Resilience

Monitoring and Detection

NetApp monitors environments continuously to detect and respond to issues quickly.

24/7 Automated Monitoring

All nodes are monitored around the clock for application health and availability. When a monitored metric exceeds its defined threshold, a ticket is automatically created for investigation and action.

Daily Health Checks

Human-reviewed daily checks cover disk capacity, backup status, SLA performance, and repair activity. Results are reviewed by the Technical Operations team, with issues tracked through the Customer Support Portal.

Intrusion Detection

An intrusion detection capability is deployed across all managed nodes. The system monitors the following on every customer node against a maintained allowlist of expected activity:

  • Running processes
  • Network connections
  • SSH sessions

Any unexpected activity — including unrecognised processes or connections — triggers an immediate alert to the on-call team. Unresolved alerts are escalated to senior engineers and, where necessary, to Security Operations.
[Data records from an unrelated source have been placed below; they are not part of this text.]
(* ===== verification/Depend.v ===== *)
(** * Dependencies and the service handlers: src/main/depend/ and
    src/main/handler/ (the alarms are in file Interrupt)

    The code calls back into modules while it walks the active_db, so the walks
    here read the list again in every round.  [fuel] bounds the rounds of the
    loops and the depth of the recursion between initng_handler_start_service,
    initng_depend_start_deps and initng_handler_start_new_service_named, and
    between initng_handler_restart_service and initng_depend_restart_deps. *)
From S2P Require Import Prelude Types Data CString Global ActiveDb.
From Stdlib Require Import String.
From stdpp Require Import prelude gmap strings.
Local Open Scope Z_scope.

(** ** Walks of the active_db *)

(** while_active_db: the link is followed after the body. *)
Fixpoint while_active_db {R} (fuel : nat) (current : option addr) (body : addr -> G (option R))
    : G (option R) :=
  match current with
  | None => mpure None
  | Some s =>
    match fuel with
    | O => nofuel
    | S fuel =>
      let! r := body s in
      match r with
      | Some v => mpure (Some v)
      | None =>
        let! next := deref (fun g => next_of s (g_active_db g)) in
        while_active_db fuel next body
      end
    end
  end.

(** while_active_db_safe: the link is followed before the body. *)
Fixpoint while_active_db_safe {R} (fuel : nat) (current : option addr) (body : addr -> G (option R))
    : G (option R) :=
  match current with
  | None => mpure None
  | Some s =>
    match fuel with
    | O => nofuel
    | S fuel =>
      let! next := deref (fun g => next_of s (g_active_db g)) in
      let! r := body s in
      match r with
      | Some v => mpure (Some v)
      | None => while_active_db_safe fuel next body
      end
    end
  end.

Definition first_active : G (option addr) := asks (fun g => head (g_active_db g)).

(** ** depend/dep_on.c *)

Definition is_dep (c : s_data) : bool :=
  same_entry (d_type c) REQUIRE || same_entry (d_type c) NEED || same_entry (d_type c) USE.

Fixpoint dep_on_loop (fuel : nat) (d : data_head) (check_name : string) (current : option addr)
    : option Z :=
  match fuel with
  | O => None
  | S fuel =>
    match initng_data_get_next_var None None d current with
    | None => Some FALSE
    | Some c =>
      if negb (is_dep c) then dep_on_loop fuel d check_name (Some (d_addr c))
      else match t_s (d_t c) with
           | None => dep_on_loop fuel d check_name (Some (d_addr c))
           | Some s =>
             if String.eqb s check_name then Some TRUE
             else dep_on_loop fuel d check_name (Some (d_addr c))
           end
    end
  end.

Definition dep_on (service check : addr) : G Z :=
  let! a := get_service service in
  let! b := get_service check in
  match dep_on_loop (S (length (all_entries (a_data a)))) (a_data a) (a_name b) None with
  | Some r => mpure r
  | None => nofuel
  end.

Section depend.
Context `{!Callbacks}.

(** ** depend/depend.c *)

Definition initng_depend (service check : addr) : G Z :=
  if Pos.eqb service check then mpure FALSE
  else
    let! r := dep_on service check in
    if r =? TRUE then mpure TRUE
    else
      let! event := initng_event_send (new_event EVENT_DEP_ON (ED_dep_on service check)) in
      mpure (if decide (ev_status event = HANDLED) then TRUE else FALSE).

(** ** depend/depend_deep.c

    The result carries the new value of [*stack].  The test
    [current == service] on entry compares NULL with a service and never
    succeeds. *)
Section deep.
Variable depend_deep2 : addr -> addr -> Z -> G (Z * Z).

(** The loop over the database; the results are [result] and [*stack]. *)
Fixpoint depend_deep_loop (fuel : nat) (service check : addr) (current : option addr)
    (result stack : Z) : G (Z * Z) :=
  match current with
  | None => mpure (result, stack)
  | Some s =>
    match fuel with
    | O => nofuel
    | S fuel =>
      let! r := initng_depend service s in
      let! (result, stack, stop) :=
        if c_true r then
          let! (result, stack) := depend_deep2 s check stack in
          mpure (result, stack, c_true result)
        else mpure (result, stack, false) in
      if stop then mpure (result, stack)
      else
        let! next := deref (fun g => next_of s (g_active_db g)) in
        depend_deep_loop fuel service check next result stack
    end
  end.
End deep.

Fixpoint initng_depend_deep2 (fuel : nat) (service check : addr) (stack : Z) : G (Z * Z) :=
  match fuel with
  | O => nofuel
  | S fuel =>
    let! r := initng_depend service check in
    if c_true r then mpure (TRUE, stack)
    else
      let stack := stack + 1 in
      if 10 <? stack then mpure (FALSE, stack)
      else
        let! current := first_active in
        let! db := asks g_active_db in
        depend_deep_loop (initng_depend_deep2 fuel) (S (length db)) service check current FALSE stack
  end.

(** Eleven levels: see depend_deep_returns. *)
Definition initng_depend_deep (service check : addr) : G Z :=
  let! (result, _) := initng_depend_deep2 12 service check 0 in mpure result.

(** ** depend/any_depends_on.c *)

Definition initng_depend_any_depends_on (fuel : nat) (service : addr) : G Z :=
  let! first := first_active in
  let! r := while_active_db fuel first (fun current =>
    if Pos.eqb current service then mpure None
    else
      let! a := get_service current in
      match GET_STATE a with
      | IS_UP | IS_STARTING | IS_STOPPING =>
        let! d := initng_depend_deep current service in
        mpure (if d =? TRUE then Some TRUE else None)
      | _ => mpure None
      end) in
  mpure (default FALSE r).

(** ** depend/stop_dep_met.c *)

Definition incr_cache (n : Z) (a : active_db_h) : active_db_h :=
  a <| a_depend_cache := a_depend_cache a + n |>.

(** strstr(haystack, needle) != NULL *)
Fixpoint strstr (needle haystack : string) : bool :=
  String.prefix needle haystack ||
  match haystack with
  | EmptyString => false
  | String _ h => strstr needle h
  end.

(** Lines 60-82: is a dependent in this state in the way of a stop? *)
Definition blocks_stop (a : active_db_h) : bool :=
  match GET_STATE a with
  | IS_DOWN | IS_FAILED => false
  | IS_STARTING => negb (strstr "WAITING_FOR_START_DEP" (st_name (a_current_state a)))
  | _ => true
  end.

Fixpoint stop_dep_met_loop (fuel : nat) (service : addr) (currentA : option addr) (count : Z)
    : G (option Z) :=
  match currentA with
  | None => mpure None
  | Some cur =>
    match fuel with
    | O => nofuel
    | S fuel =>
      let continue (count : Z) :=
        let! next := deref (fun g => next_of cur (g_active_db g)) in
        stop_dep_met_loop fuel service next count in
      let count := count + 1 in
      let! a := get_service service in
      if count <=? a_depend_cache a then continue count
      else
        upd_service service (incr_cache 1) ;;;
        if Pos.eqb cur service then continue count
        else
          let! r := initng_depend cur service in
          if r =? FALSE then continue count
          else
            let! c := get_service cur in
            if negb (blocks_stop c) then continue count
            else
              upd_service service (incr_cache (-1)) ;;;
              mpure (Some FALSE)
    end
  end.

Definition initng_depend_stop_dep_met (fuel : nat) (service : addr) : G Z :=
  let! first := first_active in
  let! r := stop_dep_met_loop fuel service first 0 in
  match r with
  | Some r => mpure r
  | None =>
    let! event := initng_event_send (new_event EVENT_STOP_DEP_MET (ED_service service)) in
    if decide (ev_status event = FAILED) then mpure FALSE
    else
      upd_service service (fun a => a <| a_depend_cache := 0 |>) ;;;
      mpure TRUE
  end.

(** ** depend/up_check.c *)

Definition initng_depend_up_check (service : addr) : G Z :=
  let! event := initng_event_send (new_event EVENT_UP_MET (ED_service service)) in
  mpure (of_bool (bool_decide (ev_status event <> FAILED))).

(** ** handler/start_service.c, depend/start_deps.c and
    handler/start_new_service_named.c *)

Section start.
Variable start_service : addr -> G Z.

Definition start_new_service_named (service : string) : G (option addr) :=
  let! to_load := asks (initng_active_db_find_by_name service) in
  match to_load with
  | Some to_load =>
    let! a := get_service to_load in
    if negb (is_state IS_DOWN a) then mpure (Some to_load)
    else start_service to_load ;;; mpure (Some to_load)
  | None => initng_module_active_new service
  end.

Definition is_hard_dep (c : s_data) : bool :=
  same_entry (d_type c) REQUIRE || same_entry (d_type c) NEED.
Changes to the allowlist require security team approval.

Endpoint detection and response is deployed on all management hosts. A centralised security monitoring platform ingests audit logs from all cloud providers and alerts on suspicious activity. Enhanced runtime scanning is deployed on PCI-enabled clusters.

File Integrity Monitoring

File integrity monitoring is in place on management infrastructure and PCI-enabled customer cluster nodes.

Logging

Administrative and operational activity on managed clusters is logged, including:

  • Actions performed via the console and API
  • Access by operations staff to cluster nodes

Logs are automatically exported to a separate system to prevent undetected modification or loss. Administrative activity is reviewed on a regular basis by the Security and Compliance team, with actions reconciled against approved tickets. Any exceptions are documented and tracked to resolution.
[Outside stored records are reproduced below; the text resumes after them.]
(** The environment of a child.  Without ENV variables of the service, it is
    the fixed part, the pid of initng, SERVICE, NAME, CONSOLE and the runlevels,
    and every string fits its block, whatever the name.  With one, the block
    for it is a byte too short: the terminating NUL is stored behind its end. *)
Theorem environment_of_a_child `{!Build} g s a :
  g_heap g !! s = Some a -> (length initng_environ <= 100)%nat ->
  initng_env_new s g = if own_env (a_data a) then Fault else Done (plain_env a g, g).
Proof.
  intros Ha He. pose proof (plain_env_length a g He) as Hl.
  unfold initng_env_new. rewrite (mthen_run _ _ _ _ _ (get_service_run _ _ _ Ha)). unfold deref, own_env.
  rewrite (env_strings_run a g He). unfold initng_data_is_var.
  destruct (initng_data_get_next_var (Some ENV) None (a_data a) None) as [c|] eqn:Ec.
  - rewrite bool_decide_eq_true_2 by (by eexists). cbn [env_loop]. rewrite Ec.
    destruct (d_t c) eqn:Ht; try done.
    + cbn [mbind option_bind]. rewrite app_nil_r. by rewrite (proj2 (Nat.ltb_lt _ _)) by lia.
    + rewrite (proj2 (Nat.ltb_lt _ _)) by lia. destruct (d_vn c) as [vn|]; [|done]. cbn [mbind option_bind].
      unfold alloc_string. cbn [String.concat]. rewrite !length_append.
      by rewrite (proj2 (Nat.leb_gt _ _)) by (cbn [String.length]; lia).
  - rewrite bool_decide_eq_false_2 by (by intros [? ?]). cbn [mbind option_bind]. rewrite app_nil_r.
    by rewrite (proj2 (Nat.ltb_lt _ _)) by lia.
Qed.

(** ** Lemmas: a fork that works *)

(** The pipes of a process after pipe(2): the descriptors are new. *)
Definition same_pipe (pi pj : pipe_h) : Prop := pi_dir pj = pi_dir pi /\ pi_targets pj = pi_targets pi.

Lemma map_pipes_run `{!ForkSys} l g :
  exists l' n, map_pipes pipe_create l g = Done (l', g <| g_ticks := n |>) /\ Forall2 same_pipe l l'.
Proof.
  revert g. induction l as [|pi l IH]; intros g; cbn [map_pipes].
  { exists [], (g_ticks g). split; [by destruct g|constructor]. }
  set (g1 := g <| g_ticks := S (g_ticks g) |>).
  assert (Hc : exists pj, pipe_create pi g = Done (pj, g1) /\ same_pipe pi pj).
  { unfold pipe_create, syscall. eexists. split; [reflexivity|]. by repeat case_match. }
  destruct Hc as (pj & E & Hs). rewrite (mthen_run _ _ _ _ _ E).
  destruct (IH g1) as (l' & n & El & Hl). rewrite (mthen_run _ _ _ _ _ El). exists (pj :: l'), n.
  split; [done|by constructor].
Qed.

Section fork_works.
Context `{FS : ForkSys} (pid : Z) (files : fds).
Hypothesis fork_works : forall t, sys_fork t = Some (pid, files).
Hypothesis pid_positive : 0 < pid.

(** The child sees the process with its pipes, the parent closes its side. *)
Lemma fork_run g s p a q child :
  g_heap g !! s = Some a -> find_process p a = Some q ->
  exists pipes n, Forall2 same_pipe (p_pipes q) pipes /\
    let q1 := q <| p_pipes := pipes |> in
    let a1 := with_process p (fun q => q <| p_pipes := pipes |>) a in
    let a2 := with_process p (fun q => (pipes_close_remote_side q) <| p_pid := pid |>) a1 in
    let g1 := put_service s a1 (g <| g_ticks := n |>) in
    forall e, in_child (child (pipes_setup_local_side q1 files)) g1 = Done (e, g1) ->
      initng_fork s p child g =
      Done (pid, (put_service s a2 (g <| g_ticks := n |>)) <| g_children := g_children g ++ [e] |>).
Proof.
  intros Ha Hq. destruct (map_pipes_run (p_pipes q) g) as (pipes & n & E & Hs).
  exists pipes, (S n). split; [done|]. intros q1 a1 a2 g0 e Hchild.
  unfold initng_fork, pipes_create. set (gn := g <| g_ticks := n |>). set (g1 := put_service s a1 gn).
  rewrite (mthen_run _ _ g tt g1).
  - set (g3 := g1 <| g_ticks := S n |>).
    rewrite (mthen_run _ _ g1 (Some (pid, files)) g3) by (cbn [fork_loop]; unfold syscall; cbn; by rewrite fork_works).
    assert (Ha1 : g_heap g3 !! s = Some a1) by apply lookup_insert_eq.
    assert (Hq1 : find_process p a1 = Some q1) by (by apply (find_with_process p (fun q => q <| p_pipes := pipes |>))).
    rewrite (mthen_run _ _ g3 e g3).
    + rewrite then_modify. set (g4 := g3 <| g_children := _ |>).
      rewrite (mthen_run _ _ _ tt _ (upd_process_run g4 s p a1 _ Ha1)).
      unfold mpure, g4, g3, g1, gn, put_service. destruct g; cbn.
      rewrite (proj2 (Z.ltb_lt 0 pid) pid_positive), insert_insert_eq. done.
    + unfold in_child. rewrite (mthen_run _ _ _ _ _ (get_process_run _ _ _ _ _ Ha1 Hq1)).
      exact Hchild.
  - rewrite (mthen_run _ _ _ _ _ (get_process_run _ _ _ _ _ Ha Hq)), (mthen_run _ _ _ _ _ E).
    apply (upd_process_run gn s p a (fun q => q <| p_pipes := pipes |>) Ha).
Qed.

End fork_works.

(** ** Lemmas: the launcher *)

Lemma fix_escapes_at_run g s a c str u :
  g_heap g !! s = Some a -> c_nul ∉ str -> unescape str = Some u ->
  fix_escapes_at s c str g =
  Done (u, put_service s (a <| a_data := data_store (d_addr c) (T_s (to_string u)) (a_data a) |>) g).
Proof.
  intros Ha Hn Hu. unfold fix_escapes_at. pose proof (fix_escapes_run str [] Hn) as H. rewrite Hu in H.
  destruct H as (block & E & Hb). rewrite (mthen_run _ _ g (Some block) g) by (unfold lift; by rewrite E). rewrite Hb.
  unfold store_string. by rewrite (mthen_run _ _ _ _ _ (upd_service_run _ _ _ _ Ha)).
Qed.

Lemma next_string_run g s a type vn c str :
  g_heap g !! s = Some a -> initng_data_get_next_var (Some type) (Some vn) (a_data a) None = Some c -> d_t c = T_s str ->
  next_string type vn s None g = Done (Some (c, chars_of str), g).
Proof.
  intros Ha Hc Ht. unfold next_string. rewrite (mthen_run _ _ _ _ _ (get_service_run _ _ _ Ha)), Hc. by rewrite Ht.
Qed.

Section launch.
Context `{CB : Callbacks, FS : ForkSys, BU : Build}.

(** What the hooks of EVENT_AFTER_FORK do in a child that starts in [g1]: they
    return, with the status FAILED or another, and leave the name of the service
    and the three names that [plain_env] takes from the state; [own] tells whether
    the service then has a variable of its own for the environment (module suid
    adds some). *)
Definition hooks_in_child (s p : addr) (failed own : bool) (g1 : s_global) : Prop :=
  exists e a1 g2 a2, g_heap g1 !! s = Some a1 /\
    initng_event_send (new_event EVENT_AFTER_FORK (ED_process s p)) g1 = Done (e, g2) /\
    bool_decide (ev_status e = FAILED) = failed /\ g_heap g2 !! s = Some a2 /\ a_name a2 = a_name a1 /\
    g_dev_console g2 = g_dev_console g1 /\ g_runlevel g2 = g_runlevel g1 /\ g_old_runlevel g2 = g_old_runlevel g1 /\
    own_env (a_data a2) = own.

(** How a child ends: a failed hook makes it leave with 1; a variable of the
    service's own for the environment makes it store behind the end of a block;
    otherwise it executes the program. *)
Definition launched (failed own : bool) (argv env : list string) (t : fds) : child_end :=
  if failed then Exit 1 else if own then Crash else Execve argv env (after_execve t).

Lemma exec_child_run g s p a argv t failed own :
  g_heap g !! s = Some a -> (length initng_environ <= 100)%nat -> hooks_in_child s p failed own g ->
  in_child (exec_child s p argv t) g = Done (launched failed own (map to_string argv) (plain_env a g) t, g).
Proof.
  intros Ha He (e & a1 & g2 & a2 & Ha1 & E & Hf & Ha2 & Hname & Hc & Hr & Ho & Hown).
  rewrite Ha1 in Ha. injection Ha as <-. unfold in_child, exec_child, initng_fork_aforkhooks.
  rewrite then_then, (mthen_run _ _ _ _ _ E), then_pure. destruct failed.
  { apply bool_decide_eq_true in Hf. by rewrite decide_True by done. }
  apply bool_decide_eq_false in Hf. rewrite decide_False by done.
  assert (plain_env a1 g = plain_env a2 g2) as -> by (unfold plain_env; by rewrite Hname, Hc, Hr, Ho).
  unfold mthen. rewrite (environment_of_a_child g2 s a2 Ha2 He), Hown. by destruct own.
Qed.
For PCI-enabled clusters and clusters with audit logging enabled, logs are reviewed daily for suspicious activity.

Incident Response

Triage and Escalation

Alerts from monitoring, intrusion detection, or customer reports are evaluated to determine severity and next steps. Technical issues escalate to senior engineers; potential security incidents escalate to Security Operations. All actions are tracked through a centralised incident response process.

Security Advisories

When vulnerabilities are identified in the open-source technologies on the platform, NetApp publishes security advisories with impact analysis, mitigation guidance, and remediation timelines. These are available on the NetApp Instaclustr documentation site. For PCI customers, NetApp coordinates upgrades directly to ensure compliance obligations are met within required timeframes.

Customer Communication

Broad issues affecting multiple customers are reported on the status page. Cluster-specific issues are communicated through your nominated support contacts. Changes that may affect security, availability, or confidentiality are communicated via release notes.

Post-Incident Review

NetApp requires post-incident reviews for all unplanned customer production downtime. Lessons learned feed back into processes and controls.

Customers can report security concerns via the support portal or directly to [email protected] and receive the same priority as internally detected issues.
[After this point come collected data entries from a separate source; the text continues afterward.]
Lemma elem_of_flagged x m f db :
  x ∈ flagged m f db -> exists y, y ∈ db /\ m_addr x = m_addr y /\ m_name x = m_name y /\ m_modinfo x = m_modinfo y /\
    m_flags x = (if Pos.eqb (m_addr y) m then f (m_flags y) else m_flags y).
Proof.
  intros (y & -> & Hy)%list_elem_of_fmap. exists y. split; [done|]. by destruct (Pos.eqb (m_addr y) m).
Qed.

Lemma flagged_elem y m f db :
  y ∈ db -> exists x, x ∈ flagged m f db /\ m_name x = m_name y /\ m_modinfo x = m_modinfo y.
Proof.
  intros Hy. eexists. split; [by apply list_elem_of_fmap_2|]. by destruct (Pos.eqb (m_addr y) m).
Qed.

Lemma flagged_addrs m f db : map m_addr (flagged m f db) = map m_addr db.
Proof. unfold flagged. rewrite List.map_map. apply List.map_ext. intros x. by destruct (Pos.eqb _ _). Qed.

Lemma without_addrs m db : map m_addr (without m db) = List.filter (fun a => negb (Pos.eqb a m)) (map m_addr db).
Proof.
  unfold without. induction db as [|x db IH]; cbn; [done|]. destruct (Pos.eqb (m_addr x) m); cbn; by rewrite IH.
Qed.

Definition with_db (db : list m_h) (g : s_global) : s_global := g <| g_module_db := db |>.

Lemma ok_without m g : module_db_ok g -> module_db_ok (with_db (without m (g_module_db g)) g).
Proof.
  intros [H1 H2 H3]. split; cbn.
  - rewrite without_addrs. apply NoDup_ListNoDup, List.NoDup_filter. by apply NoDup_ListNoDup.
  - apply Forall_forall. intros x [Hx _]%elem_of_without. by apply (proj1 (Forall_forall _ _) H2).
  - apply Forall_forall. intros x [Hx _]%elem_of_without. by apply (proj1 (Forall_forall _ _) H3).
Qed.

Lemma ok_flagged m f g : module_db_ok g -> module_db_ok (with_db (flagged m f (g_module_db g)) g).
Proof.
  intros [H1 H2 H3]. split; cbn; [by rewrite flagged_addrs|..]; apply Forall_forall;
    intros x (y & Hy & E1 & E2 & E3 & E4)%elem_of_flagged; rewrite ?E1, ?E3.
  - by apply (proj1 (Forall_forall _ _) H2).
  - by apply (proj1 (Forall_forall _ _) H3).
Qed.

Lemma ok_called g g' :
  g_module_db g' = g_module_db g -> (g_fresh g <= g_fresh g')%positive -> module_db_ok g -> module_db_ok g'.
Proof.
  intros E Hf [H1 H2 H3]. split; rewrite E; try done. apply (Forall_impl _ _ _ H2). intros m Hm. lia.
Qed.

Lemma met_same g g' : g_module_db g' = g_module_db g -> needs_met g -> needs_met g'.
Proof. intros E H m n Hm Hn. unfold module_is_loaded. rewrite E in *. by apply (H m). Qed.

Lemma met_flagged m f g : needs_met g -> needs_met (with_db (flagged m f (g_module_db g)) g).
Proof.
  intros H x n (y & Hy & _ & _ & E & _)%elem_of_flagged Hn. rewrite E in Hn. specialize (H y n Hy Hn).
  apply loaded_spec in H as (z & Hz & <-). destruct (flagged_elem z m f _ Hz) as (w & Hw & Ew & _).
  apply loaded_spec. by exists w.
Qed.

(** A module that nobody needs can go. *)
Lemma met_without m g :
  module_db_ok g -> m ∈ g_module_db g -> module_is_needed (m_name m) g = false -> needs_met g ->
  needs_met (with_db (without (m_addr m) (g_module_db g)) g).
Proof.
  intros [Hnd _ _] Hm Hn H x n [Hx Hne]%elem_of_without Hd. specialize (H x n Hx Hd).
  apply loaded_spec in H as (z & Hz & Ez). apply loaded_spec. exists z. split; [|done]. apply elem_of_without. split; [done|].
  intros E. assert (z = m) as ->.
  { apply list_elem_of_lookup in Hz as [i Hi]. apply list_elem_of_lookup in Hm as [j Hj].
    assert (i = j) as ->; [|congruence]. eapply (NoDup_lookup _ _ _ (m_addr m) Hnd); rewrite list_lookup_fmap, ?Hi, ?Hj; cbn; congruence. }
  enough (module_is_needed (m_name m) g = true) by congruence. apply needed_spec. exists x. by rewrite Ez.
Qed.

Section laws.
Context `{MC : ModuleCode, ML : !ModuleLaws, MS : ModuleSys}.

Lemma call_init_inv f g r g' : call_init f g = Done (r, g') -> g_module_db g' = g_module_db g /\ (g_fresh g <= g_fresh g')%positive.
Proof. intros E. destruct (init_returns f g) as (r1 & g1 & E1 & H). rewrite E in E1. by injection E1 as <- <-. Qed.

Lemma call_unload_inv f g r g' : call_unload f g = Done (r, g') -> g_module_db g' = g_module_db g /\ (g_fresh g <= g_fresh g')%positive.
Proof. intros E. destruct (unload_returns f g) as (g1 & E1 & H). rewrite E in E1. destruct r. by injection E1 as <-. Qed.

(** What a walk keeps. *)
Lemma while_modules_keep (I : s_global -> Prop) (body : m_h -> G unit) :
  (forall m g r g', I g -> find_module (m_addr m) g = Some m -> body m g = Done (r, g') -> I g') ->
  forall n cur g r g', I g -> while_module_db_safe n cur body g = Done (r, g') -> I g'.
Proof.
  intros Hb n. induction n as [|n IH]; intros [a|] g r g' Hg E; cbn in E; try done; try (by injection E as _ <-).
  apply mthen_Done in E as (m & g1 & E1 & E). unfold deref in E1. destruct (find_module a g) as [m'|] eqn:Em; [|done].
  injection E1 as -> <-. apply mthen_Done in E as (next & g2 & E2 & E). unfold deref in E2.
  destruct (next_of a _); [|done]. injection E2 as -> <-. apply mthen_Done in E as ([] & g3 & E3 & E).
  eapply IH; [|exact E]. eapply Hb; [exact Hg| |exact E3].
  pose proof Em as Ea. apply List.find_some in Ea as [_ Ea]. apply Pos.eqb_eq in Ea. by rewrite Ea.
Qed.

Lemma found_in m a g : find_module a g = Some m -> m ∈ g_module_db g.
Proof. intros H. apply List.find_some in H as [H _]. by apply list_elem_of_In. Qed.

(** The invariant of the database. *)
Definition modules_fine (g : s_global) : Prop := module_db_ok g /\ needs_met g.

Lemma unload_keeps m g r g' :
  module_db_ok g -> m ∈ g_module_db g -> unload m g = Done (r, g') ->
  exists g1, g_module_db g1 = g_module_db g /\ module_db_ok g1 /\ g' = with_db (without (m_addr m) (g_module_db g1)) g1.
Proof.
  intros Hok Hm E. unfold unload in E. apply mthen_Done in E as (f & g1 & E1 & E). unfold deref in E1.
  destruct (mod_unload (m_modinfo m)); [|done]. injection E1 as -> <-. apply mthen_Done in E as ([] & g2 & E2 & E).
  destruct (call_unload_inv _ _ _ _ E2) as [Edb Hf]. injection E as _ <-. exists g2. split; [done|]. split; [|done].
  by eapply ok_called.
Qed.

Lemma unload_marked_keeps n g r g' : modules_fine g -> initng_module_unload_marked n g = Done (r, g') -> modules_fine g'.
Proof.
  intros Hg E. unfold initng_module_unload_marked, first_module in E. rewrite then_asks in E.
  revert Hg E. apply while_modules_keep. clear g r g'. intros m g r g' [Hok Hmet] Hm%found_in E. unfold unload_marked_body in E.
  destruct (_ =? 0); [by injection E as _ <-|]. rewrite then_asks in E.
  destruct (module_is_needed (m_name m) g) eqn:En.
  - injection E as _ <-. pose (unmark := fun f => Z.land f (Z.lnot MODULE_REMOVE)).
    split; [by apply (ok_flagged (m_addr m) unmark)|by apply (met_flagged (m_addr m) unmark)].
  - destruct (unload_keeps m g r g' Hok Hm E) as (g1 & Edb & Hok1 & ->). split; [by apply ok_without|].
    apply met_without; try done; [by rewrite Edb| |by eapply met_same].
    unfold module_is_needed in *. by rewrite Edb.
Qed.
Business Continuity and Backup

NetApp Instaclustr is designed for resilience at both the cluster and management-plane level.

Backups

Daily backups are performed for each technology on the platform and retained for seven days. Backup completion is monitored via the daily health check process. Backups are encrypted at rest and stored in the same region as the service nodes. Retention is extendable based on deployment model.

Restore Testing

NetApp performs data restoration testing quarterly, on all Generally Available major versions, and also performs operational restores on a subset of customer clusters. Testing involves creating a new cluster, loading the restore data, and validating that the cluster is operating successfully with the proper data as intended.

Fault-Tolerant Architecture

Hosted client clusters are by required by default, to be configured with a minimum of three nodes (two for PostgreSQL and Cadence). This ensures systems are fault-tolerant against the failure of a single node. Higher levels of fault tolerance are available based on customer requirements.

Each technology applies replication and distribution strategies:

  • Nodes are spread across multiple availability zones
  • Data is replicated across different physical locations

Resilient Management Plane

The management database is backed up daily with continuous write-ahead log backup, stored in at least two regions with the main backup being immutable. The management database is actively replicated to a secondary management plane, which can be used in the short term while the primary is restored.

No Single Point of Failure

Customer environments run independently from each other and from the management environment. Clusters continue operating even in the event of catastrophic failure of the management environment in the short to medium term. The cloud providers are the only runtime dependencies for customer systems.

NetApp tests and refines the Business Continuity Plan annually, with approval from senior leadership.